Part of the symbolic landscape mentioned by Hocking is the widespread mural form. It is evident that Belfast's citizens understand the materiality of the mural narrative. In the novel Eureka Street, Robert Wilson writes that 'the city keeps its walls like a diary' (1998: 212). These diaries are constantly updated to reflect the back and forth of ideologies mostly between the Unionists (usually Protestant communities in support of union with Great Britain) and Nationalists (usually Catholic communities in support of separation from Great Britain). This sentiment continues in 2014, as seen by the Gaza mural painted in June at Divis Road.
The Gaza mural is painted on the International Wall, and is attributed to the Nationalists. It is a continuation of the Nationalist narrative of being the wronged party. Some Nationalist murals were painted as cries for justice against sectarian criminals, usually Unionist, who were not put under trial. Now, in a time of peace, victimhood continues as a theme, and becomes the basis for the Nationalists' identification with the Palestinian cause. Meanwhile, the Unionists have taken up Israel's cause on the common ground of legitimate statehood. The mural shows that the Gaza issue is adopted as a new binary for old oppositions. Visible dialogue continues across communities on the city's walls.

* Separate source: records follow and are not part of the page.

(* ===== verification/Xv6Fs.v ===== *)
(** The file system of xv6 (src/설계 3번/xv6/fs.c, fs.h, file.h): blocks, inodes
    and their contents.

    Blocks are reached through the buffer cache and the log.  [Xv6Cache] and
    [Xv6Log] show that these behave as an array of blocks with one buffer per
    block; here that array is [blocks], [held] are the blocks whose buffer the
    running process holds (asking for one of them again would block it for
    good), and [logged] are the block numbers given to [log_write], which is
    what the log charges a system call for.

    Functions that work on one in-memory inode take the record and return
    it.  This file holds the definitions; their theorems are in the files
    that follow it. *)

From S2P Require Import Prelude Bytes Xv6Locks Xv6String.

(** ** On-disk format *)

Definition ROOTINO : Z := 1.
Definition ROOTDEV : Z := 1.
Definition BSIZE : Z := 512.
Definition NDIRECT : Z := 12.
Definition NINDIRECT : Z := 128.
Definition MAXFILE : Z := NDIRECT + NINDIRECT.
Definition IPB : Z := 8.
Definition BPB : Z := BSIZE * 8.
Definition DIRSIZ : nat := 14.
Definition T_DIR : Z := 1.
Definition T_FILE : Z := 2.
Definition T_DEV : Z := 3.
Definition NDEV : Z := 10.
Definition NINODE : nat := 50.

Record superblock := Superblock {
  sb_size : Z;
  sb_nblocks : Z;
  sb_ninodes : Z;
  sb_nlog : Z;
  sb_logstart : Z;
  sb_inodestart : Z;
  sb_bmapstart : Z
}.

Definition IBLOCK (i : Z) (sb : superblock) : Z := i / IPB + sb_inodestart sb.
Definition BBLOCK (b : Z) (sb : superblock) : Z := b / BPB + sb_bmapstart sb.

(** The in-memory inode. *)
Record inode := Inode {
  idev : Z;
  inum : Z;
  iref : Z;
  islock : sleeplock;
  ivalid : Z;
  itype : Z;
  imajor : Z;
  iminor : Z;
  inlink : Z;
  isize : Z;
  addrs : list Z
}.

Definition set_ref v i := Inode (idev i) (inum i) v (islock i) (ivalid i) (itype i) (imajor i) (iminor i) (inlink i) (isize i) (addrs i).
Definition set_islock v i := Inode (idev i) (inum i) (iref i) v (ivalid i) (itype i) (imajor i) (iminor i) (inlink i) (isize i) (addrs i).
Definition set_valid v i := Inode (idev i) (inum i) (iref i) (islock i) v (itype i) (imajor i) (iminor i) (inlink i) (isize i) (addrs i).
Definition set_type v i := Inode (idev i) (inum i) (iref i) (islock i) (ivalid i) v (imajor i) (iminor i) (inlink i) (isize i) (addrs i).
Definition set_size v i := Inode (idev i) (inum i) (iref i) (islock i) (ivalid i) (itype i) (imajor i) (iminor i) (inlink i) v (addrs i).
Definition set_addrs v i := Inode (idev i) (inum i) (iref i) (islock i) (ivalid i) (itype i) (imajor i) (iminor i) (inlink i) (isize i) v.

(** ** Words in blocks *)

Definition le16 (z : Z) : list Z := [z mod 256; z / 256 mod 256].
(** An unsigned 16-bit and 32-bit word, and a [short]. *)
Definition getu16 (b : list Z) : Z := match b with b0 :: b1 :: _ => b0 + 256 * b1 | _ => 0 end.
Definition getu32 (b : list Z) : Z :=
  match b with b0 :: b1 :: b2 :: b3 :: _ => b0 + 256 * b1 + 65536 * b2 + 16777216 * b3 | _ => 0 end.
Definition s16 (z : Z) : Z := (z + 32768) mod 65536 - 32768.

Definition word (data : list Z) (i : Z) : res Z := w ← buf_load data (4 * i) 4; Ok (getu32 w).
Definition set_word (data : list Z) (i v : Z) : res (list Z) := buf_store data (4 * i) (le32 v).

(** ** Blocks through the cache and the log *)

Record bstate := Bstate {
  blocks : list (list Z);
  sb : superblock;
  held : list Z;
  logged : list Z
}.

Definition set_sb (v : superblock) (s : bstate) : bstate := Bstate (blocks s) v (held s) (logged s).

(** [bread]: the data of the block. *)
Definition get_buf (s : bstate) (n : Z) : res (list Z * bstate) :=
  if decide (n ∈ held s) then Stuck Blocked
  else
    match (if 0 <=? n then blocks s !! Z.to_nat n else None) with
    | Some d => Ok (d, Bstate (blocks s) (sb s) (n :: held s) (logged s))
    | None => Stuck Panicked
    end.

(** [log_write] of a held buffer whose data is now [d]. *)
Definition log_buf (s : bstate) (n : Z) (d : list Z) : bstate :=
  Bstate (<[Z.to_nat n := d]> (blocks s)) (sb s) (held s) (logged s ++ [n]).

(** [brelse]. *)
Definition put_buf (s : bstate) (n : Z) : bstate :=
  Bstate (blocks s) (sb s) (filter (fun m => m <> n) (held s)) (logged s).

(** The superblock in the first words of a block. *)
Definition load_sb (d : list Z) : res superblock :=
  w0 ← word d 0; w1 ← word d 1; w2 ← word d 2; w3 ← word d 3;
  w4 ← word d 4; w5 ← word d 5; w6 ← word d 6;
  Ok (Superblock w0 w1 w2 w3 w4 w5 w6).

Definition readsb (s : bstate) : res (superblock * bstate) :=
  '(d, s) ← get_buf s 1;
  v ← load_sb d;
  Ok (v, put_buf s 1).

Definition bzero (s : bstate) (bno : Z) : res bstate :=
  '(_, s) ← get_buf s bno;
  Ok (put_buf (log_buf s bno (replicate (Z.to_nat BSIZE) 0)) bno).

(** ** The block allocator *)

(** [for(bi = 0; bi < BPB && b + bi < sb.size; bi++)] looking for a clear bit,
    with [k] values of [bi] left. *)
Fixpoint find_bit (k : nat) (data : list Z) (bi : Z) : res (option Z) :=
  match k with
  | O => Ok None
  | S k' =>
      byte ← aget data (bi / 8);
      if Z.land byte (Z.shiftl 1 (bi mod 8)) =? 0 then Ok (Some bi)
      else find_bit k' data (bi + 1)
  end.

(** [for(b = 0; b < sb.size; b += BPB)]. *)
Fixpoint balloc_loop (fuel : nat) (s : bstate) (b : Z) : res (Z * bstate) :=
  match fuel with
  | O => Stuck OutOfFuel
  | S fuel' =>
      if b <? sb_size (sb s) then
        let bb := BBLOCK b (sb s) in
        '(data, s) ← get_buf s bb;
        r ← find_bit (Z.to_nat (Z.min BPB (sb_size (sb s) - b))) data 0;
        match r with
        | Some bi =>
            byte ← aget data (bi / 8);
            data ← aset data (bi / 8) (Z.lor byte (Z.shiftl 1 (bi mod 8)));
            let s := put_buf (log_buf s bb data) bb in
            s ← bzero s (b + bi);
            Ok (b + bi, s)
        | None => balloc_loop fuel' (put_buf s bb) (b + BPB)
        end
      else Stuck Panicked
  end.

Definition balloc (s : bstate) : res (Z * bstate) :=
  balloc_loop (S (Z.to_nat (sb_size (sb s) / BPB + 1))) s 0.

Definition bfree (s : bstate) (b : Z) : res bstate :=
  '(sb', s) ← readsb s;
  let s := set_sb sb' s in
  let bb := BBLOCK b (sb s) in
  '(data, s) ← get_buf s bb;
  let bi := b mod BPB in
  byte ← aget data (bi / 8);
  if Z.land byte (Z.shiftl 1 (bi mod 8)) =? 0 then Stuck Panicked
  else
    data ← aset data (bi / 8) (Z.land byte (Z.lnot (Z.shiftl 1 (bi mod 8))));
    Ok (put_buf (log_buf s bb data) bb).

(** ** Inodes on disk *)

(** The 64 bytes of a [struct dinode]. *)
Definition dinode_bytes (i : inode) : list Z :=
  le16 (itype i) ++ le16 (imajor i) ++ le16 (iminor i) ++ le16 (inlink i) ++
  le32 (isize i) ++ mjoin (le32 <$> addrs i).

Definition DINODE : Z := 64.

Definition iupdate (s : bstate) (i : inode) : res bstate :=
  let ib := IBLOCK (inum i) (sb s) in
  '(data, s) ← get_buf s ib;
  data ← buf_store data (DINODE * (inum i mod IPB)) (dinode_bytes i);
  Ok (put_buf (log_buf s ib data) ib).

(** The [k] words from byte [o]. *)
Fixpoint words_from (k : nat) (data : list Z) (o : Z) : res (list Z) :=
  match k with
  | O => Ok []
  | S k' => w ← buf_load data o 4; ws ← words_from k' data (o + 4); Ok (getu32 w :: ws)
  end.

(** The copy of the on-disk inode that [ilock] makes. *)
Definition load_dinode (data : list Z) (i : inode) : res inode :=
  let o := DINODE * (inum i mod IPB) in
  w0 ← buf_load data o 2;
  w1 ← buf_load data (o + 2) 2;
  w2 ← buf_load data (o + 4) 2;
  w3 ← buf_load data (o + 6) 2;
  w4 ← buf_load data (o + 8) 4;
  as_ ← words_from 13 data (o + 12);
  Ok (Inode (idev i) (inum i) (iref i) (islock i) 1
        (s16 (getu16 w0)) (s16 (getu16 w1)) (s16 (getu16 w2)) (s16 (getu16 w3)) (getu32 w4) as_).

(** ** Contents of an inode *)

Definition bmap (s : bstate) (i : inode) (bn : Z) : res (Z * inode * bstate) :=
  if bn <? NDIRECT then
    addr ← aget (addrs i) bn;
    if addr =? 0 then
      '(addr, s) ← balloc s;
      a ← aset (addrs i) bn addr;
      Ok (addr, set_addrs a i, s)
    else Ok (addr, i, s)
  else
    let bn := bn - NDIRECT in
    if bn <? NINDIRECT then
      ind ← aget (addrs i) NDIRECT;
      '(ind, i, s) ← (if ind =? 0 then
                        '(ind, s) ← balloc s;
                        a ← aset (addrs i) NDIRECT ind;
                        Ok (ind, set_addrs a i, s)
                      else Ok (ind, i, s));
      '(data, s) ← get_buf s ind;
      addr ← word data bn;
      if addr =? 0 then
        '(addr, s) ← balloc s;
        data ← set_word data bn addr;
        Ok (addr, i, put_buf (log_buf s ind data) ind)
      else Ok (addr, i, put_buf s ind)
    else Stuck Panicked.

(** The two loops of [itrunc]. *)
Fixpoint trunc_direct (k : nat) (j : Z) (s : bstate) (i : inode) : res (inode * bstate) :=
  match k with
  | O => Ok (i, s)
  | S k' =>
      a ← aget (addrs i) j;
      if a =? 0 then trunc_direct k' (j + 1) s i
      else
        s ← bfree s a;
        l ← aset (addrs i) j 0;
        trunc_direct k' (j + 1) s (set_addrs l i)
  end.

Fixpoint trunc_indirect (k : nat) (j : Z) (data : list Z) (s : bstate) : res bstate :=
  match k with
  | O => Ok s
  | S k' =>
      a ← word data j;
      if a =? 0 then trunc_indirect k' (j + 1) data s
      else s ← bfree s a; trunc_indirect k' (j + 1) data s
  end.

Definition itrunc (s : bstate) (i : inode) : res (inode * bstate) :=
  '(i, s) ← trunc_direct (Z.to_nat NDIRECT) 0 s i;
  ind ← aget (addrs i) NDIRECT;
  '(i, s) ← (if ind =? 0 then Ok (i, s)
             else
               '(data, s) ← get_buf s ind;
               s ← trunc_indirect (Z.to_nat NINDIRECT) 0 data s;
               s ← bfree (put_buf s ind) ind;
               l ← aset (addrs i) NDIRECT 0;
               Ok (set_addrs l i, s));
  let i := set_size 0 i in
  s ← iupdate s i;
  Ok (i, s).

Record stat := Stat { st_type : Z; st_dev : Z; st_ino : Z; st_nlink : Z; st_size : Z }.

Definition stati (i : inode) : stat := Stat (itype i) (idev i) (inum i) (inlink i) (isize i).

(** The loop of [readi]: the bytes copied out, [fuel] iterations at most. *)
Fixpoint read_loop (fuel : nat) (s : bstate) (i : inode) (tot off n : Z) : res (list Z * inode * bstate) :=
  match fuel with
  | O => Stuck OutOfFuel
  | S fuel' =>
      if tot <? n then
        '(addr, i, s) ← bmap s i (off / BSIZE);
        '(data, s) ← get_buf s addr;
        let m := Z.min (n - tot) (BSIZE - off mod BSIZE) in
        bs ← buf_load data (off mod BSIZE) m;
        '(rest, i, s) ← read_loop fuel' (put_buf s addr) i (tot + m) (off + m) n;
        Ok (bs ++ rest, i, s)
      else Ok ([], i, s)
  end.

Section devices.
(** [devsw]: the read and write functions of the devices, filled in at run
    time (the console). *)
Context (dev_read : Z -> option (Z -> Z * list Z)) (dev_write : Z -> option (list Z -> Z)).

(** [readi]: the result and the bytes stored at [dst]. *)
Definition readi (s : bstate) (i : inode) (off n : Z) : res (Z * list Z * inode * bstate) :=
  if itype i =? T_DEV then
    if (imajor i <? 0) || (imajor i >=? NDEV) then Ok (-1, [], i, s)
    else match dev_read (imajor i) with
         | None => Ok (-1, [], i, s)
         | Some f => let '(r, bs) := f n in Ok (r, bs, i, s)
         end
  else if (off >? isize i) || (u32 (off + n) <? off) then Ok (-1, [], i, s)
  else
    let n := if u32 (off + n) >? isize i then u32 (isize i - off) else n in
    '(bs, i, s) ← read_loop (S (Z.to_nat n)) s i 0 off n;
    Ok (n, bs, i, s).

(** The loop of [writei]. *)
Fixpoint write_loop (fuel : nat) (s : bstate) (i : inode) (src : list Z) (tot off n : Z)
  : res (Z * inode * bstate) :=
  match fuel with
  | O => Stuck OutOfFuel
  | S fuel' =>
      if tot <? n then
        '(addr, i, s) ← bmap s i (off / BSIZE);
        '(data, s) ← get_buf s addr;
        let m := Z.min (n - tot) (BSIZE - off mod BSIZE) in
        bs ← buf_load src tot m;
        data ← buf_store data (off mod BSIZE) bs;
        write_loop fuel' (put_buf (log_buf s addr data) addr) i src (tot + m) (off + m) n
      else Ok (off, i, s)
  end.

(** [writei]; a device's [write] gets the [n] bytes. *)
Definition writei (s : bstate) (i : inode) (src : list Z) (off n : Z) : res (Z * inode * bstate) :=
  if itype i =? T_DEV then
    if (imajor i <? 0) || (imajor i >=? NDEV) then Ok (-1, i, s)
    else match dev_write (imajor i) with
         | None => Ok (-1, i, s)
         | Some f => Ok (f (take (Z.to_nat n) src), i, s)
         end
  else if (off >? isize i) || (u32 (off + n) <? off) then Ok (-1, i, s)
  else if u32 (off + n) >? MAXFILE * BSIZE then Ok (-1, i, s)
  else
    '(off, i, s) ← write_loop (S (Z.to_nat n)) s i src 0 off n;
    if (n >? 0) && (off >? isize i) then
      let i := set_size off i in
      s ← iupdate s i;
      Ok (n, i, s)
    else Ok (n, i, s).

End devices.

Murals also play the role of identity markers, demarcating psychic barriers and manifested memories. The buffer zone between Shankill Road (Unionist/Protestant) and Falls Road (Nationalist/Catholic) is a perfect example of the extent to which spatial narratives can throw up psychic barriers that are just as effective as concrete and wire.
Typically Catholic art from the Falls give way to a gaudy collage of inter-community activities in the buffer zone. Once through to the Shankill side, the inscriptions on the peaceline immediately declare condemnation against streets denied to the Protestant 12th of July marches (celebrating Prince William of Orange's victory over King James II during the Battle of the Boyne, securing Protestantism in Ireland). One step makes for a different Belfast altogether.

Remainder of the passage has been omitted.